We are only a couple of weeks into the school summer break and the kids are driving me nuts already. For some reason they’ve gotten it into their head that this is some kind of soccer ‘off season’ which means they can lay in bed until after 7am when they should be out doing their daily conditioning run. I know it’s tough on them but recent events in South Africa have proven once-and-for-all that it is down to soccer parents like me to carve out a future for our national teams on the world stage. Lord knows that the so-called experts with their “Project 2010” thing haven’t exactly brought home the bacon have they? So move over you guys and accept that we soccer parents are the solution instead of the problem you have been making us out to be.

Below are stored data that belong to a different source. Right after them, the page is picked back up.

Lemma civil_range n : 0 <= n <= u64_max - 719468 ->
  let '(y, mo, d) := civil n in u64_range y /\ 1 <= mo <= 12 /\ 1 <= d <= 31.
Proof.
  intros Hn. rewrite civil_era. pose proof (Z.mod_pos_bound (n + 719468) 146097 ltac:(lia)) as B.
  pose proof (Z.div_pos (n + 719468) 146097 ltac:(lia) ltac:(lia)) as Hq. unfold u64_max in *.
  assert (Hq' : (n + 719468) / 146097 <= 18446744073709551615 / 146097) by (apply Z.div_le_mono; lia).
  change (18446744073709551615 / 146097) with 126263674638832 in Hq'.
  destruct (day_in_year _ B) as (yoe & doy & Hy & Hd & ->). rewrite civil_doe_parts by done.
  pose proof (year_len_range yoe). pose proof (month_parts doy ltac:(lia)) as M. destruct (month_part doy) as [mo d].
  destruct M as (M1 & M2 & _). unfold u64_range, u64_max. cbn [shift_years]. destruct (mo <=? 2); lia.
Qed.

(** The date the CA writes for an instant is that of the Gregorian
    calendar, as many days after the first of January 1970 as there are whole
    days in the instant, with the hour, minute and second of the rest; and
    the text is read back as the instant it was written for, no sum or
    difference of the reader leaving [u64]. *)
Theorem iso_date_kept secs : u64_range secs ->
  (exists y mo d, (y, mo, d) = Nat.iter (Z.to_nat (secs / 86400)) next_day (1970, 1, 1) /\
     epoch_to_parts secs = (y, mo, d, secs mod 86400 / 3600, secs mod 3600 / 60, secs mod 60)) /\
  iso_to_epoch (fmt_iso secs) = Some secs.
Proof.
  intros Hs. unfold u64_range, u64_max in Hs.
  assert (Hday : secs / 60 / 60 / 24 = secs / 86400) by (by rewrite !Z.div_div by lia).
  assert (Hh : (secs / 60 / 60) mod 24 = secs mod 86400 / 3600).
  { rewrite Z.div_div by lia. change (60 * 60) with 3600. Z.to_euclidean_division_equations. lia. }
  assert (Hm : (secs / 60) mod 60 = secs mod 3600 / 60) by (Z.to_euclidean_division_equations; lia).
  assert (Hd : 0 <= secs / 86400 < 213503982334602) by (split; [apply Z.div_pos; lia|apply Z.div_lt_upper_bound; lia]).
  pose proof (civil_range (secs / 86400) ltac:(unfold u64_max; lia)) as R.
  pose proof (days_since_civil (secs / 86400) ltac:(unfold u64_max; lia)) as D.
  pose proof (civil_gregorian (Z.to_nat (secs / 86400))) as G. rewrite Z2Nat.id in G by lia.
  unfold fmt_iso, epoch_to_parts. rewrite Hday, Hh, Hm. destruct (civil (secs / 86400)) as [[y mo] d].
  split; [by exists y, mo, d|]. destruct R as (Ry & Rmo & Rd). unfold iso_to_epoch.
  pose proof (Z.mod_pos_bound secs 86400 ltac:(lia)). pose proof (Z.mod_pos_bound secs 3600 ltac:(lia)). pose proof (Z.mod_pos_bound secs 60 ltac:(lia)).
  assert (0 <= secs mod 86400 / 3600 < 24) by (split; [apply Z.div_pos; lia|apply Z.div_lt_upper_bound; lia]).
  assert (0 <= secs mod 3600 / 60 < 60) by (split; [apply Z.div_pos; lia|apply Z.div_lt_upper_bound; lia]).
  rewrite text_parts by (done || (unfold u64_range, u64_max; lia)). rewrite D. cbn [mbind option_bind].
  set (h := secs mod 86400 / 3600) in *. set (mi := secs mod 3600 / 60) in *.
  assert (E : secs = secs / 86400 * 86400 + h * 3600 + mi * 60 + secs mod 60).
  { subst h mi. clear. Z.to_euclidean_division_equations. lia. }
  do 4 (rewrite u64_of_some by (unfold u64_range, u64_max; lia); cbn [mbind option_bind]). by rewrite <- E.
Qed.
Definition ret {S A} (a : A) : M S A := fun s => (Ok a, s).

Definition bind {S A B} (m : M S A) (k : A -> M S B) : M S B :=
  fun s => match m s with
           | (Ok a, s') => k a s'
           | (Continue, s') => (Continue, s')
           | (Raise, s') => (Raise, s')
           end.

Definition continue_ {S A} : M S A := fun s => (Continue, s).

Definition raise_ {S A} : M S A := fun s => (Raise, s).

(** A call that returns or raises. *)
Definition call {S A} (r : option A) : M S A :=
  match r with Some a => ret a | None => raise_ end.

(** An in-place update that returns or raises. *)
Definition update {S} (f : S -> option S) : M S unit :=
  fun s => match f s with Some s' => (Ok tt, s') | None => (Raise, s) end.

Declare Scope py_scope.
Delimit Scope py_scope with py.
Notation "x <- m ;; k" := (bind m (fun x => k))
  (at level 100, m at next level, right associativity) : py_scope.
Notation "m ;; k" := (bind m (fun _ => k))
  (at level 100, right associativity) : py_scope.
Notation "'when' c 'skip' ;; k" := (if c then continue_ else k)
  (at level 100, c at next level, right associativity) : py_scope.

(** [for x in xs: body(x)]: [continue] goes on with the next item, an
    exception leaves the loop. *)
Fixpoint for_each {S A} (body : A -> M S unit) (xs : list A) : M S unit :=
  match xs with
  | [] => ret tt
  | x :: r => fun s => match body x s with
                       | (Raise, s') => (Raise, s')
                       | (_, s') => for_each body r s'
                       end
  end.

(** ** Calendar

    A naive local [datetime] is the number of microseconds since
    0001-01-01T00:00:00. *)

Module PyTime.

Definition us_per_day : Z := 86400000000.

(** One past [datetime.max]: the end of year 9999. *)
Definition datetime_end : Z := 3652059 * us_per_day.

(** [timedelta(days=d)]; [OverflowError] beyond 999999999 days. *)
Definition timedelta_days (d : Z) : option Z :=
  if Z.abs d <=? 999999999 then Some (d * us_per_day) else None.

(** [dt - td]; [OverflowError] outside years 1..9999. *)
Definition sub (dt td : Z) : option Z :=
  let r := dt - td in
  if (0 <=? r) && (r <? datetime_end) then Some r else None.

(** Year, month and day of day number [d] (0 is 0001-01-01) in the
    proleptic Gregorian calendar. *)
Definition ymd_of_day (d : Z) : Z * Z * Z :=
  let z := d + 306 in
  let era := z / 146097 in
  let doe := z mod 146097 in
  let yoe := (doe - doe / 1460 + doe / 36524 - doe / 146096) / 365 in
  let doy := doe - (365 * yoe + yoe / 4 - yoe / 100) in
  let mp := (5 * doy + 2) / 153 in
  let day := doy - (153 * mp + 2) / 5 + 1 in
  let month := if mp <? 10 then mp + 3 else mp - 9 in
  let year := yoe + era * 400 + (if month <=? 2 then 1 else 0) in
  (year, month, day).

Definition digit (n : Z) : ascii := ascii_of_nat (48 + Z.to_nat (n mod 10)).

(** [n] in decimal, zero-padded to [width] digits. *)
Fixpoint digits (width : nat) (n : Z) (acc : string) : string :=
  match width with
  | O => acc
  | S w => digits w (n / 10) (String (digit n) acc)
  end.

(** [dt.strftime('%Y-%m-%d')] *)
Definition strftime_ymd (dt : Z) : string :=
  let '(y, m, d) := ymd_of_day (dt / us_per_day) in
  digits 4 y ("-" ++ digits 2 m ("-" ++ digits 2 d "")).

(** [dt.isoformat()] *)
Definition isoformat (dt : Z) : string :=
  let t := dt mod us_per_day in
  let us := t mod 1000000 in
  let sec := t / 1000000 in
  strftime_ymd dt ++ "T" ++ digits 2 (sec / 3600) (":" ++ digits 2 (sec / 60 mod 60)
    (":" ++ digits 2 (sec mod 60) (if us =? 0 then "" else "." ++ digits 6 us ""))).

End PyTime.

(** ** The environment: log tree, clock and home directory *)

(** What [json.loads] does with a line: a value, [JSONDecodeError], or
    another exception. *)
Inductive parse_result : Type :=
| Parsed (v : json)
| DecodeError
| OtherError.

(** A line of a session file with what [json.loads] makes of it. *)
Record line : Type := {
  l_text : string;
  l_json : parse_result
}.

(** A path matched by [glob('*.jsonl')] in a project folder. *)
Record session_file : Type := {
  f_name : string;                (* os.path.basename *)
  f_mtime : option Z;             (* os.path.getmtime, microseconds since the epoch; None: it raises *)
  f_lines : option (list line);   (* None: open raises *)
  f_broken : bool                 (* reading raises after the lines listed *)
}.

(** An entry of the root: a project folder with its matches, or not a directory. *)
Inductive node : Type :=
| NotDir
| Dir (files : list session_file).

Record env : Type := {
  home : string;                               (* os.path.expanduser('~') *)
  path_exists : string -> bool;                (* os.path.exists *)
  relpath : string -> string -> string;        (* os.path.relpath *)
  now : Z;                                     (* datetime.now() *)
  fromtimestamp : Z -> option Z;               (* datetime.fromtimestamp; None: it raises *)
  projects : option (list (string * node))    (* os.listdir of ~/.claude/projects; None: not a directory *)
}.

(** [datetime.now() - timedelta(days=days)] *)
Definition cutoff_of (e : env) (days : Z) : option Z :=
  match PyTime.timedelta_days days with
  | Some td => PyTime.sub (now e) td
  | None => None
  end.

(** ** Project folder decoder *)

(** [os.path.join(a, b)] on POSIX *)
Definition path_join (a b : string) : string :=
  if PyStr.startswith b "/" then b
  else if String.eqb a "" || PyStr.startswith (PyStr.drop (String.length a - 1) a) "/"
       then a ++ b
       else a ++ "/" ++ b.

(** The inner [for j in range(len(parts), i, -1)]: [j = i + k] down to
    [i + 1]; the first candidate that exists, with its [j]. *)
Fixpoint probe (e : env) (path : string) (parts : list string) (i k : nat) : option (string * nat) :=
  match k with
  | O => None
  | S k' =>
      let j := (i + k)%nat in
      let candidate := PyStr.join "-" (Py.slice parts i j) in
      let test_path := path_join path candidate in
      if path_exists e test_path then Some (test_path, j)
      else probe e path parts i k'
  end.
Lemma mutations_size ms w :
  0 <= maxSize (history w) ->
  Inv w -> enabled (history w) = true ->
  Z.of_nat (length (undoStack (history (run (mutations ms) w)))) =
    Z.min (Z.of_nat (length (undoStack (history w))) + Z.of_nat (length ms))
          (maxSize (history w)).
Proof.
  revert w. induction ms as [|[[s ev] t] ms IH]; intros w M I E.
  - destruct I as (_ & _ & B). simpl. lia.
  - change (mutations ((s, ev, t) :: ms))
      with ([SceneChanged s; Notify ev t] ++ mutations ms).
    rewrite run_app. set (w1 := run [SceneChanged s; Notify ev t] w).
    assert (W1 : w1 = saveState t (withCanvas (setScene s) w)).
    { subst w1. unfold run. simpl. rewrite onMutation_guard. simpl.
      destruct I as (-> & -> & _). rewrite E. reflexivity. }
    assert (I0 : Inv (withCanvas (setScene s) w)) by exact I.
    destruct (saveState_Inv t (withCanvas (setScene s) w) M I0) as (I1 & L1).
    simpl in L1. rewrite E in L1. rewrite <- W1 in I1, L1.
    assert (M1 : maxSize (history w1) = maxSize (history w)).
    { rewrite W1. destruct (saveState_config t (withCanvas (setScene s) w))
        as (-> & _). reflexivity. }
    assert (E1 : enabled (history w1) = true).
    { rewrite W1. destruct (saveState_config t (withCanvas (setScene s) w))
        as (_ & _ & _ & ->). exact E. }
    rewrite IH; [|rewrite M1; exact M|exact I1|exact E1].
    rewrite M1, L1. destruct I as (_ & _ & B).
    change (length ((s, ev, t) :: ms)) with (S (length ms)). lia.
Qed.

(** C2. With a non-negative [maxSize] (50 unless configured), in every
    reachable state the undo stack holds at most [maxSize] entries; a
    [saveState()] on a full stack drops the oldest entry from the front and
    appends the new one; and after at least [maxSize] recorded mutations,
    starting from any reachable state with tracking enabled,
    [getUndoStackSize()] is exactly [maxSize]. *)
Theorem undo_stack_bound cfg :
  0 <= configuredMaxSize cfg ->
  configuredMaxSize (mkConfig None) = 50 /\
  (forall w, Reachable cfg w ->
     Z.of_nat (getUndoStackSize (history w)) <= configuredMaxSize cfg) /\
  (forall w now oldest rest,
     isEnabled (history w) = true ->
     undoStack (history w) = oldest :: rest ->
     Z.of_nat (getUndoStackSize (history w)) = maxSize (history w) ->
     undoStack (history (saveState now w)) =
       rest ++ [mkEntry (getCanvasState w) now]) /\
  (forall w ms, Reachable cfg w -> isEnabled (history w) = true ->
     configuredMaxSize cfg <= Z.of_nat (length ms) ->
     Z.of_nat (getUndoStackSize (history (run (mutations ms) w))) =
       configuredMaxSize cfg).
Proof.
  intros M. unfold getUndoStackSize, isEnabled.
  split; [reflexivity|]. split; [|split].
  - intros w R. destruct (Reachable_Inv _ _ M R) as ((_ & _ & B) & <-). lia.
  - intros w now oldest rest E St L.
    rewrite saveState_undoStack by exact E. rewrite St in *. cbv zeta.
    rewrite length_push.
    destruct (Z.ltb_spec (maxSize (history w)) (Z.of_nat (S (length (oldest :: rest)))));
      [reflexivity|lia].
  - intros w ms R E L. destruct (Reachable_Inv _ _ M R) as (I & Mx).
    rewrite mutations_size; [|rewrite Mx; exact M|exact I|exact E].
    rewrite Mx. destruct I as (_ & _ & B). lia.
Qed.

(** ** HistoryManager: the reentrancy flags and the asynchronous restore *)

(** [undo()] clears [isUndoing] before it returns, while the load it
    started is still pending. *)
Lemma undo_returns_idle_with_restore_in_flight now w :
  canUndo (history w) = true ->
  restoreInFlight (undo now w) = true /\ isUndoing (history (undo now w)) = false.
Proof.
  intros H. destruct (canUndo_previous _ H) as [prev T].
  unfold restoreInFlight.
  rewrite (undo_history _ _ H), (undo_canvas _ _ _ H T). simpl.
  split; [|reflexivity]. destruct (pendingLoads (canvas w)); reflexivity.
Qed.

Lemma redo_returns_idle_with_restore_in_flight now w :
  canRedo (history w) = true ->
  restoreInFlight (redo now w) = true /\ isRedoing (history (redo now w)) = false.
Proof.
  intros H. destruct (canRedo_next _ H) as [next T].
  unfold restoreInFlight.
  rewrite (redo_history _ _ H), (redo_canvas _ _ _ H T). simpl.
  split; [|reflexivity]. destruct (pendingLoads (canvas w)); reflexivity.
Qed.

(** Hence a notification delivered before the load resolves passes the
    guard of the listeners: it is saved and it empties the redo stack that
    [undo()] has just filled. *)
Lemma notification_after_undo_is_saved cfg ev now t w :
  0 <= configuredMaxSize cfg ->
  Reachable cfg w ->
  canUndo (history w) = true ->
  enabled (history w) = true ->
  onMutation ev t (undo now w) = saveState t (undo now w) /\
  redoStack (history (onMutation ev t (undo now w))) = [].
Proof.
  intros M R H E. destruct (Reachable_idle _ _ M R) as (_ & Rd).
  assert (G : onMutation ev t (undo now w) = saveState t (undo now w)).
  { rewrite onMutation_guard, (undo_history _ _ H). simpl. rewrite Rd, E. reflexivity. }
  split; [exact G|]. rewrite G. apply saveState_redoStack.
  rewrite (undo_history _ _ H). exact E.
Qed.

(** C4. A run on which the claim fails: one object is added, [undo()] is
    called, and a mutation notification arrives while the restore started
    by [undo()] is still in flight.  [undo()] has already cleared
    [isUndoing], so the listener saves a new entry and empties the redo
    stack. *)
Theorem notification_during_restore_is_recorded :
  let w0 := construct (mkConfig None) emptyCanvas 0 in
  let w1 := run [SceneChanged "{rect}"; Notify ObjectAdded 1] w0 in
  let w2 := step (CallUndo 2) w1 in
  let w3 := step (Notify ObjectAdded 3) w2 in
  undoStack (history w1) = [mkEntry "{}" 0; mkEntry "{rect}" 1] /\
  restoreInFlight w2 = true /\
  pendingLoads (canvas w2) = [("{}"%string, identityMatrix)] /\
  isUndoing (history w2) = false /\
  undoStack (history w2) = [mkEntry "{}" 0] /\
  redoStack (history w2) = [mkEntry "{rect}" 2] /\
  restoreInFlight w3 = true /\
  undoStack (history w3) = [mkEntry "{}" 0; mkEntry "{rect}" 3] /\
  redoStack (history w3) = [].
Proof. vm_compute. repeat split. Qed.

(** ** InputManager: wheel pan *)

Lemma wheelListener_some im c v deltaX deltaY :
  viewportTransform c = Some v ->
  wheelListener deltaX deltaY (im, c) =
    (setLastPos deltaX deltaY im,
     setViewportTransform
       (Some (translate (deltaX + lastPosX im) (deltaY + lastPosY im) v)) c).
Proof. unfold wheelListener. intros ->. reflexivity. Qed.
(** * Hangman server: session and round state machine

    A shallow embedding of the socket handlers of the hangman server and
    the properties of its session / round state machine.

    The repository holds several generations of the server.  Two of them
    are embedded in full, each in a module of its own, and the projection of
    a third one:

    - [Baseline]   : the "stable baseline (full)" server of [server.js]
                     (4-char codes, at most 10 players, at least 2 to start,
                     rounds-as-laps, settings lock, rejoin by name);
    - [WrongLimit] : the server with the wrong-guess limit ([wrongLimit],
                     [unlimitedWrong], [finishRoundWithSetterWin]);
    - [Early]      : the data, [normalizePhrase] and [emitGameState] of the
                     first server of [server.js].

    Modelling conventions.
    - A JavaScript string is a [string] of ASCII characters; [toUpperCase],
      [trim] and the [\s] class are the ASCII restrictions of the ECMAScript
      ones.  A payload field that the handlers convert with [String(..)] is
      a string; a field they test with [Number.isInteger] or [typeof] is an
      [option], [None] when the test fails.
    - A socket id, a session code and a player name are strings, a guessed
      letter is a character.
    - The [sessions] Map is a [gmap string Session]; [socket.data.code] of
      every socket is kept in a second map.  A handler mutates the session
      object it looked up, which the model writes back under the same code.
    - [io.to(..).emit] and [socket.emit] append to the list of emitted
      messages that a handler returns, in program order; room membership
      ([socket.join]) is left to the transport.
    - [Date.now()] and the code drawn by [makeCode] are carried by the event.
    - A handler returns [None] where the JavaScript would throw, and where
      the code carried by the event is not one that [makeCode] can return. *)

From stdpp Require Import base option list gmap strings.
From Stdlib Require Import ZArith Lia Ascii DecimalString.

Local Open Scope Z_scope.
Local Open Scope stdpp_scope.

(** ** JavaScript strings (ASCII) *)

Module JsString.

Definition code (c : ascii) : N := N_of_ascii c.
(** What snapshots, streams and caches rely on of [datetime.isoformat] and
    [datetime.fromisoformat]: the second reads back what the first writes, and
    the empty string is not a datetime. *)
Class IsoFormat := {
  isoformat : datetime -> string;
  fromisoformat : string -> result datetime;
  fromisoformat_isoformat t : dt_in_range t -> fromisoformat (isoformat t) = Ok t;
  fromisoformat_empty : fromisoformat "" = Raise ValueError;
}.

Lemma isoformat_nonempty `{IsoFormat} t : dt_in_range t -> isoformat t <> ""%string.
Proof.
  intros Ht He. pose proof (fromisoformat_isoformat t Ht) as E.
  by rewrite He, fromisoformat_empty in E.
Qed.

Summer afternoons are, of course, the perfect time for college showcase tournaments! I love to pull up my fancy lawn chair with the sunshade canopy, cold drinks holder, and battery powered fan, at the side of a soccer field where 22 desperate teenagers are ignoring all the ideals of team play as they sweat buckets to individually impress some pimply 20 year old assistant associate volunteer coach from a D6 school in The Edge of Oblivion, Idaho. However, there seems to be some problem for my kids with playing soccer in the hottest part of a 90-degree day. They never seem to show their best in these summer showcases. I wonder what the problem could be?

But like all kids they are smart enough to use the opportunity to get me to shell out on all the latest gear. My eldest daughter has even gone so far as to ask me to get her a sports bra. Apparently she thinks it will help her to “stop jiggling” when she runs with the ball. I told her she won’t get a second look from any of these college coaches with that kind of attitude.

Meanwhile my boy is glued to the TV watching the South African Vuvuzela Symphony Orchestra going through its paces at some obscure sporting event. It’s some crazy game where offside doesn’t matter and putting the ball into the net doesn’t seem to count. It kind of puts our problems in perspective.